• [Task description]: Start at the line in the entries below that contains "exact (trace_order (Externals0", stop at the line that contains "rotation := 180;", and output exactly the lines in that span, both ends included.

*** Block opens ***

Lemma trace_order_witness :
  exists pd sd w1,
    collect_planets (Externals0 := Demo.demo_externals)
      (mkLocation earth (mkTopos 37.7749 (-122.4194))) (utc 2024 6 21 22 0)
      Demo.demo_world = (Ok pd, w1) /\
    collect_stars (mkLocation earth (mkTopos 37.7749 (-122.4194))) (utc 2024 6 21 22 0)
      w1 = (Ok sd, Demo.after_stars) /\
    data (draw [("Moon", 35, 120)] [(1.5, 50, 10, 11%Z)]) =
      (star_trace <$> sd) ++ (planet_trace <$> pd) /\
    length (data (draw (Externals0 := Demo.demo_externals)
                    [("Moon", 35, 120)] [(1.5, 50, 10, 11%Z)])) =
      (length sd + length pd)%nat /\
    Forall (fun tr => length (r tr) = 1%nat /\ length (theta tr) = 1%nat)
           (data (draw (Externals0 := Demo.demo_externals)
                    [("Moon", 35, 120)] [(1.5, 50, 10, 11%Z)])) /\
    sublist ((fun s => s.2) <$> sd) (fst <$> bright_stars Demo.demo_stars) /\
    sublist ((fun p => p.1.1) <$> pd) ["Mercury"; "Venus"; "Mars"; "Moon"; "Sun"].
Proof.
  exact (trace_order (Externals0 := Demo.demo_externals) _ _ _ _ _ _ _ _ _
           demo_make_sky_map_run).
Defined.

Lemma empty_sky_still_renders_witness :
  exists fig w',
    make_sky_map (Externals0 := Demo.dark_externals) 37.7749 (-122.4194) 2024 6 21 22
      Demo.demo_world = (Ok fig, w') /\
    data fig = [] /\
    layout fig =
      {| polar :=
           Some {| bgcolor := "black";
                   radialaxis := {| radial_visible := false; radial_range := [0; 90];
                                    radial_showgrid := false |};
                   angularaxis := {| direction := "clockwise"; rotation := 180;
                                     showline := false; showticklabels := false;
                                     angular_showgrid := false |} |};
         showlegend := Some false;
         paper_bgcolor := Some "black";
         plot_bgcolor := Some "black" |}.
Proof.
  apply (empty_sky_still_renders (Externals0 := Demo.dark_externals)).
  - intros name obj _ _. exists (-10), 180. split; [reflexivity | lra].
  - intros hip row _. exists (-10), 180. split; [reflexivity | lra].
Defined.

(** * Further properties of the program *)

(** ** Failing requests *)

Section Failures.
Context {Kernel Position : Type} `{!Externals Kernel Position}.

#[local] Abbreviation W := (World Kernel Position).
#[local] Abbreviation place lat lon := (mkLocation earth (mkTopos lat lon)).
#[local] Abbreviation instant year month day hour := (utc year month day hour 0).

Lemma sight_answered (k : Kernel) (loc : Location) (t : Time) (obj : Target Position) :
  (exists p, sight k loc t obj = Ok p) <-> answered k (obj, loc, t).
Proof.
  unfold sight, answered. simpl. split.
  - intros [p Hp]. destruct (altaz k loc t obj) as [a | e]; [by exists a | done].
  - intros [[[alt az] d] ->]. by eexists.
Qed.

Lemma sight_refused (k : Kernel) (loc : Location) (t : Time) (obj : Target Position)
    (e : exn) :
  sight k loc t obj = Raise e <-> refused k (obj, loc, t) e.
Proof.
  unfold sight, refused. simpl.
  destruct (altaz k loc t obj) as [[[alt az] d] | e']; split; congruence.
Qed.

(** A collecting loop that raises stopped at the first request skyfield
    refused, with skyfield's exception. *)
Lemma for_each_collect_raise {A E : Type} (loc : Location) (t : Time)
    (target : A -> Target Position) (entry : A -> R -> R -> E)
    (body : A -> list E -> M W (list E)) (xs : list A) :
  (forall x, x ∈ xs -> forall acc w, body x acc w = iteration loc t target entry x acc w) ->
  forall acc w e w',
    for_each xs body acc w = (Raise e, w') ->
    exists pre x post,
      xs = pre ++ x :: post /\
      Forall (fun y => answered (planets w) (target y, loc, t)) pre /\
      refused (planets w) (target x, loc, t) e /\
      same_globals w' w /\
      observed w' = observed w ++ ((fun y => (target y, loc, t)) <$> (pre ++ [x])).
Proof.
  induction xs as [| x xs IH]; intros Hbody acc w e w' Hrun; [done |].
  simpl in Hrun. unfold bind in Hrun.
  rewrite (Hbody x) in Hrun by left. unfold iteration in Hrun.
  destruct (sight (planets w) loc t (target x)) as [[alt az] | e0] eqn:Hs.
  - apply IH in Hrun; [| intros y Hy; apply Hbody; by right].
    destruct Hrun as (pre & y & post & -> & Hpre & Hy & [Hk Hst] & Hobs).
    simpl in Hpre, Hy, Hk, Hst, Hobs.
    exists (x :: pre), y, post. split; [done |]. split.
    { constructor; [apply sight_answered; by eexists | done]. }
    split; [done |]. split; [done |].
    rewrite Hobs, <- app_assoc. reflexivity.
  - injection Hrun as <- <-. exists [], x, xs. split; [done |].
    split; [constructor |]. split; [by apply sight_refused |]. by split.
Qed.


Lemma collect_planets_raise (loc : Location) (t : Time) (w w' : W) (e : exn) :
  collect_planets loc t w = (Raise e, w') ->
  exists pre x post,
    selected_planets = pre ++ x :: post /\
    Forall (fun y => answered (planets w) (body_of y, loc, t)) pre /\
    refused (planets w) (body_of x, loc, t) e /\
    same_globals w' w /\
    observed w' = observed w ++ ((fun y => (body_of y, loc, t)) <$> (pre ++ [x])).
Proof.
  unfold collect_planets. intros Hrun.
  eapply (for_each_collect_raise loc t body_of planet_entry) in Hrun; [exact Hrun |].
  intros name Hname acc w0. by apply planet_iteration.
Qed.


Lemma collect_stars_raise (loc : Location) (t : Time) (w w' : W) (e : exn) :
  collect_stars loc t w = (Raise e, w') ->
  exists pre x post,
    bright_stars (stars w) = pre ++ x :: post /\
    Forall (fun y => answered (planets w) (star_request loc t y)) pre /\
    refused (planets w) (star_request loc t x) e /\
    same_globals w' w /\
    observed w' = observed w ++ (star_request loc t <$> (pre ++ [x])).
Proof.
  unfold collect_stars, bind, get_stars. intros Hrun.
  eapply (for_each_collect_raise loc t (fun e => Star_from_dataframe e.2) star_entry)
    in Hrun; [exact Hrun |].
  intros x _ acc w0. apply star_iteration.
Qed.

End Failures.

*** Block closes ***
*** Block opens ***

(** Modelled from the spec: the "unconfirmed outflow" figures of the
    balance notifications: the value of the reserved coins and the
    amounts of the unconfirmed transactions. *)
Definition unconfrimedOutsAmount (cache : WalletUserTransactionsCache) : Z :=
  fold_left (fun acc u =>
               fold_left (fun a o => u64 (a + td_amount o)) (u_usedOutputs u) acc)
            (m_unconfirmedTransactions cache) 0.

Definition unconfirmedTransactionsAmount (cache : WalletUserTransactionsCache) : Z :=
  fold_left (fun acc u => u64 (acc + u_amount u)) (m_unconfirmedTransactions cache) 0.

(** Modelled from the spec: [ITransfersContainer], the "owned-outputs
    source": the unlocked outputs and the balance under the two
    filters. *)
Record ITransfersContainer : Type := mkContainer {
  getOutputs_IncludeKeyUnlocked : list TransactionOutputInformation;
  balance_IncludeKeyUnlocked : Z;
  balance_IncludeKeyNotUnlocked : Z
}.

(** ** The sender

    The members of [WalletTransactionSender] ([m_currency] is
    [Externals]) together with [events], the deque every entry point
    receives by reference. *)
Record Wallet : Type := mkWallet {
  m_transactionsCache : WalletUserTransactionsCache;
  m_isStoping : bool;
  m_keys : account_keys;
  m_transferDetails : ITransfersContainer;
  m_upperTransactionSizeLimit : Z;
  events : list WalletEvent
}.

*** Block closes ***
*** Block opens ***

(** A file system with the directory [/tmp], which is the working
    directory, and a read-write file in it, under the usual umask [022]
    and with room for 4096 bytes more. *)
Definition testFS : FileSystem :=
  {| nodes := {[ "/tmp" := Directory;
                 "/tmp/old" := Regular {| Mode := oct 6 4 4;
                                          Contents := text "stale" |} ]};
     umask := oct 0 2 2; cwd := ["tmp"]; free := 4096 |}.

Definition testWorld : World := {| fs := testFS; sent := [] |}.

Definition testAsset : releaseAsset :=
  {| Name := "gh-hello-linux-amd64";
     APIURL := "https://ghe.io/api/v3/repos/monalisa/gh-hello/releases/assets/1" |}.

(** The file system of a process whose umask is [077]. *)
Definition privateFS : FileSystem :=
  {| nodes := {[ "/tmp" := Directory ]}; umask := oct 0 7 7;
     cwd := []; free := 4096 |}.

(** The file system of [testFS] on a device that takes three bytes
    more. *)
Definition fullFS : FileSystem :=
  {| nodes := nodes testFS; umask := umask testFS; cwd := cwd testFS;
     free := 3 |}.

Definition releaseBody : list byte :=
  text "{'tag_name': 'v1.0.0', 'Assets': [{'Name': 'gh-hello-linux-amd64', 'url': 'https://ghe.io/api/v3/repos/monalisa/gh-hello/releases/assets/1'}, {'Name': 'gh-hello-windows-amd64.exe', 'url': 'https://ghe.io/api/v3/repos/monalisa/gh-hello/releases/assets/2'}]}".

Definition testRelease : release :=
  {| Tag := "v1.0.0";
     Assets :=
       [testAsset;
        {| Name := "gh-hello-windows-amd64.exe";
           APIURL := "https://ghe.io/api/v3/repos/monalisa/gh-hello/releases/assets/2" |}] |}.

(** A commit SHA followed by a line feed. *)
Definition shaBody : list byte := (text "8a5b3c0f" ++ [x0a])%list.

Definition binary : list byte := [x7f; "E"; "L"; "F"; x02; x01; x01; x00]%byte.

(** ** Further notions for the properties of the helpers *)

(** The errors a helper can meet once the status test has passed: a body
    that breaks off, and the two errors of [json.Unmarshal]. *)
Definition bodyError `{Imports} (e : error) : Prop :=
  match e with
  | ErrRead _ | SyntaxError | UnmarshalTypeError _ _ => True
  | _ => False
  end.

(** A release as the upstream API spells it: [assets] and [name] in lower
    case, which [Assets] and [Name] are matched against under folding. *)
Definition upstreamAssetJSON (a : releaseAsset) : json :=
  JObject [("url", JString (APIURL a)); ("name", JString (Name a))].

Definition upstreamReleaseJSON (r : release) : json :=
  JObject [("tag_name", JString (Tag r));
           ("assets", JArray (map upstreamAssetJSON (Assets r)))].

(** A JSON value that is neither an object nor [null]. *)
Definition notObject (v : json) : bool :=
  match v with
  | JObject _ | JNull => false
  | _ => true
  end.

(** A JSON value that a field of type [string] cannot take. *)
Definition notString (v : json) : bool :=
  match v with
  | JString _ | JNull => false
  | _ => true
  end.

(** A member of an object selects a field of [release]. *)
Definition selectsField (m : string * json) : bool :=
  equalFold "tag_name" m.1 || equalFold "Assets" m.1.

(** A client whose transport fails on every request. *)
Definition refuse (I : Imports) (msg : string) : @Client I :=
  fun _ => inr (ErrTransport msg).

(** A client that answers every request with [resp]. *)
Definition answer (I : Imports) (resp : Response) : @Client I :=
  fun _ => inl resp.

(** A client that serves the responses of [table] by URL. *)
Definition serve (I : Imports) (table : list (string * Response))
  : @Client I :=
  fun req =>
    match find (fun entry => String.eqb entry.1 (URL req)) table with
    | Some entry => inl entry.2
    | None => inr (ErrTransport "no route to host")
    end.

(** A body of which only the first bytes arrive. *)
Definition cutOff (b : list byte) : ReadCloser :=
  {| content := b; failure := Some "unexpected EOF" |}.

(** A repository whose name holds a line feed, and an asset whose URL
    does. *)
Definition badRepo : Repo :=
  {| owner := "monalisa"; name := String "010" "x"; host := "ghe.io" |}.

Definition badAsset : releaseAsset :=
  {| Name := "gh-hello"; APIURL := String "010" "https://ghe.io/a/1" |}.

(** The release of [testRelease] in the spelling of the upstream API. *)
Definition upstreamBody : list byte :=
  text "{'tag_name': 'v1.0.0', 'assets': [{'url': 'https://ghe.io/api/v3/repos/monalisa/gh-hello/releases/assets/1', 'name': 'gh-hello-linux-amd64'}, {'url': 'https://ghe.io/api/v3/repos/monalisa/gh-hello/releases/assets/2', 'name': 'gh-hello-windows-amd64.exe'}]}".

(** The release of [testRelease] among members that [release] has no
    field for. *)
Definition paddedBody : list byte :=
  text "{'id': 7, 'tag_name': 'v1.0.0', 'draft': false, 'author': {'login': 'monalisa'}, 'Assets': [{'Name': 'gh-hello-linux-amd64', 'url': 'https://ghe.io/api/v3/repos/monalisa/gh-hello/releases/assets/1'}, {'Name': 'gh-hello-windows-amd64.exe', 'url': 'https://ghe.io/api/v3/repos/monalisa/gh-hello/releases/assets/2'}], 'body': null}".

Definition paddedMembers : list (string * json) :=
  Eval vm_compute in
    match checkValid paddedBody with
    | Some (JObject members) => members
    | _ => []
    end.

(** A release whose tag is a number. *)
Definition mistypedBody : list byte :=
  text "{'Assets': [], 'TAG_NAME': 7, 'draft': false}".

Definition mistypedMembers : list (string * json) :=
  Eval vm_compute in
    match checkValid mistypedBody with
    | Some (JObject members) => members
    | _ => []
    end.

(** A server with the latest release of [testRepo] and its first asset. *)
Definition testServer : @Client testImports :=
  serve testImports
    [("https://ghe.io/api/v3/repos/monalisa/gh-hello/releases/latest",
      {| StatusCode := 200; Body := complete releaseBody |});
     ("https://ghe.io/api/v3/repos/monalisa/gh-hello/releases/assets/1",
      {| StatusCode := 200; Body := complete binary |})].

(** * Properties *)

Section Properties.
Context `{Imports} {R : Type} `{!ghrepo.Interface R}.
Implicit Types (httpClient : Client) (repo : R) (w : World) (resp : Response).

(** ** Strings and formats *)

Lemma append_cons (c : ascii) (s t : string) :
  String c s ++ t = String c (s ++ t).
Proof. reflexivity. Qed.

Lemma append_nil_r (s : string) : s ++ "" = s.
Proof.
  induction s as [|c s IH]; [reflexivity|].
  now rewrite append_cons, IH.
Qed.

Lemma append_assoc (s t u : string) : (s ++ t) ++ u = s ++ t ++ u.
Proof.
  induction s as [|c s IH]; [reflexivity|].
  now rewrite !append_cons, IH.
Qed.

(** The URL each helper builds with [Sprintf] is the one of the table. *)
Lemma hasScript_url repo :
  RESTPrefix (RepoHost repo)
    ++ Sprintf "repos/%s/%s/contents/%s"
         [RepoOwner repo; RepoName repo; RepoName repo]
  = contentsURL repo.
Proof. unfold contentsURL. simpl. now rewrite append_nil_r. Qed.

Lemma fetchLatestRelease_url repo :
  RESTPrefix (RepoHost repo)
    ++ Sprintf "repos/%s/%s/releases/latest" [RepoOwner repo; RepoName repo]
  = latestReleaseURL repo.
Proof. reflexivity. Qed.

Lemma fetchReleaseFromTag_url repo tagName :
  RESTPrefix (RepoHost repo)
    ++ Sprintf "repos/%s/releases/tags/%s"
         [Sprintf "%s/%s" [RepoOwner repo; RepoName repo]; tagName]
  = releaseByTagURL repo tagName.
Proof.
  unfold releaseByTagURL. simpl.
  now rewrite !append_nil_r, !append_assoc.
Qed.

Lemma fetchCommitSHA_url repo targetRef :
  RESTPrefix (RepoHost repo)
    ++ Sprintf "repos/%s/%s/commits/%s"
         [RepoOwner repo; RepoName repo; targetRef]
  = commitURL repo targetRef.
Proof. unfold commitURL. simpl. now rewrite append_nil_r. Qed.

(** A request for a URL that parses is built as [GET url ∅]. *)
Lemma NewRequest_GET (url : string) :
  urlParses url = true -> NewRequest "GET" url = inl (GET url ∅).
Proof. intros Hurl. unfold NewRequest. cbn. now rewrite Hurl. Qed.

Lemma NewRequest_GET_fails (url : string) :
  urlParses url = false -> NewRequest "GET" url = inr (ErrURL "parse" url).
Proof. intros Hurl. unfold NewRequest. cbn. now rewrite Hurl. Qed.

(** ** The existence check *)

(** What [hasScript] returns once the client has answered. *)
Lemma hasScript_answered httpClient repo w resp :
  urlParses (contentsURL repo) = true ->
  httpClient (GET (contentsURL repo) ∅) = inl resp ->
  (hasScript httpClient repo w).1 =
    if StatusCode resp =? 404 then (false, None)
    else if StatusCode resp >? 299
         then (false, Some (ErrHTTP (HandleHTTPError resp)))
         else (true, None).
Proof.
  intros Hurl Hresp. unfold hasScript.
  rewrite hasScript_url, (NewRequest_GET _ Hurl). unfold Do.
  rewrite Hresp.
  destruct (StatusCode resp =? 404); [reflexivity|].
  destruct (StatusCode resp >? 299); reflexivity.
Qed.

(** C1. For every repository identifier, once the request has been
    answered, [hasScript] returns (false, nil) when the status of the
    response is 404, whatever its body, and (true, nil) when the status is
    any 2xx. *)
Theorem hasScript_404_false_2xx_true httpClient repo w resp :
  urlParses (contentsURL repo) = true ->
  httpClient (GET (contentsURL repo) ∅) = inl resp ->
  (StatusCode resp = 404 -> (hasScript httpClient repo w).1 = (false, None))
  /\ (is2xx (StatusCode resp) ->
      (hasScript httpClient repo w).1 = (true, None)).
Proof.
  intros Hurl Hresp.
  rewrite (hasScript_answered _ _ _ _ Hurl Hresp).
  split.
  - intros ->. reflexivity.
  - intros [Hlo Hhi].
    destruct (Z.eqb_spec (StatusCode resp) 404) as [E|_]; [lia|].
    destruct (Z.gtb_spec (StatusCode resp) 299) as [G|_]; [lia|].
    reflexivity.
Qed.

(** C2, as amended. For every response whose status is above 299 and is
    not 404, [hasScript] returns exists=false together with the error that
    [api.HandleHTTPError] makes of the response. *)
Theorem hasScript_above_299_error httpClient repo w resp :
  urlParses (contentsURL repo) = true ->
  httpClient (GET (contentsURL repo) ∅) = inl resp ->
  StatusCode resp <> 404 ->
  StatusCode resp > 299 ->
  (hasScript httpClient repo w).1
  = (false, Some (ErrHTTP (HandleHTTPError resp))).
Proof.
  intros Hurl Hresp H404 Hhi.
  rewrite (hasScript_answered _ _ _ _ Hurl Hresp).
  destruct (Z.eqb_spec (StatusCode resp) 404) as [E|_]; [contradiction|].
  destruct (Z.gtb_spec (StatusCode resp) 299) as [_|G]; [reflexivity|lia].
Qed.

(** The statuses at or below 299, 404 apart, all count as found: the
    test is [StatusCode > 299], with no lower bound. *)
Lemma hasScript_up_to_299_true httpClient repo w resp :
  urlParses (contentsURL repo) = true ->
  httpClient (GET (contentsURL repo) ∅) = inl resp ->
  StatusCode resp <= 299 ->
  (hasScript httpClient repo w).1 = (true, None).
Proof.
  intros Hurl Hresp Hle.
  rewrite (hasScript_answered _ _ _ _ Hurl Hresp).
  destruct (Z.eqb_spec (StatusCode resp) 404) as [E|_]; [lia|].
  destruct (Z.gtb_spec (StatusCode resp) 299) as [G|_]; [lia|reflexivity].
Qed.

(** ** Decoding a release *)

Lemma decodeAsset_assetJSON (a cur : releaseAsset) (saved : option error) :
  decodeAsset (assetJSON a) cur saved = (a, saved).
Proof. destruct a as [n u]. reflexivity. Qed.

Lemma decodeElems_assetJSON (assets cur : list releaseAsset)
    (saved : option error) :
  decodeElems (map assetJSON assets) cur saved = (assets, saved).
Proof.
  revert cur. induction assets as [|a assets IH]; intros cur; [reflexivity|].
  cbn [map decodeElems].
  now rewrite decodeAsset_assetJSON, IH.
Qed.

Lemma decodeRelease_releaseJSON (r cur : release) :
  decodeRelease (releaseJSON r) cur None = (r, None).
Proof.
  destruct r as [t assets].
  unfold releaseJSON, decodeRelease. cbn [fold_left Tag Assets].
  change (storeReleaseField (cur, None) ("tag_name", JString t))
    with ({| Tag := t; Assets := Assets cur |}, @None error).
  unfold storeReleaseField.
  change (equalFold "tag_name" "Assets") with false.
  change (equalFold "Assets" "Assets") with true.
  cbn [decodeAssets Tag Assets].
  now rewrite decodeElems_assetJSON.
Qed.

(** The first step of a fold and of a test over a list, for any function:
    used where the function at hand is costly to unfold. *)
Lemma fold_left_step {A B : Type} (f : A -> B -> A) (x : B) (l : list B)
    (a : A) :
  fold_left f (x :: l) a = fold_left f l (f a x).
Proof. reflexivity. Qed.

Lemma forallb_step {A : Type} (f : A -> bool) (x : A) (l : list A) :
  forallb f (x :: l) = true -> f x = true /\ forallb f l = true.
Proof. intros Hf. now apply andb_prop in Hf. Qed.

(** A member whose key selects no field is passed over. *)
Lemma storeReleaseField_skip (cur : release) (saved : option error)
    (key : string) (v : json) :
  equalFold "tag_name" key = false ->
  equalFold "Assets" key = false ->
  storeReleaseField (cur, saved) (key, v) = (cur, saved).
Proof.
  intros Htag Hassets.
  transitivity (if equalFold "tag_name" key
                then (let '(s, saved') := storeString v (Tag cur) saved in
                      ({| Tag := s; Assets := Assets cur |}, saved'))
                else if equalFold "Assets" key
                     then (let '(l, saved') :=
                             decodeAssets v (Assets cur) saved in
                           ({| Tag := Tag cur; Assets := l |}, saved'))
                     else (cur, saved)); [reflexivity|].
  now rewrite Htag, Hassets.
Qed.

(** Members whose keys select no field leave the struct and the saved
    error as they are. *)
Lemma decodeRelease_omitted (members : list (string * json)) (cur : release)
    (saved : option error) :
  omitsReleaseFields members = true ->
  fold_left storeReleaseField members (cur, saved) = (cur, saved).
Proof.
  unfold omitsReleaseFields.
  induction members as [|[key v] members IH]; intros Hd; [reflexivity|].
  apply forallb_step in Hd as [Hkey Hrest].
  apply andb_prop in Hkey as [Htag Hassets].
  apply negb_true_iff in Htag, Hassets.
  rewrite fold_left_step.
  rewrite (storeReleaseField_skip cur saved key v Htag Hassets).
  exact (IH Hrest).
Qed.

*** Block closes ***

• [Written response]:
  exact (trace_order (Externals0 := Demo.demo_externals) _ _ _ _ _ _ _ _ _
           demo_make_sky_map_run).
Defined.

Lemma empty_sky_still_renders_witness :
  exists fig w',
    make_sky_map (Externals0 := Demo.dark_externals) 37.7749 (-122.4194) 2024 6 21 22
      Demo.demo_world = (Ok fig, w') /\
    data fig = [] /\
    layout fig =
      {| polar :=
           Some {| bgcolor := "black";
                   radialaxis := {| radial_visible := false; radial_range := [0; 90];
                                    radial_showgrid := false |};
                   angularaxis := {| direction := "clockwise"; rotation := 180;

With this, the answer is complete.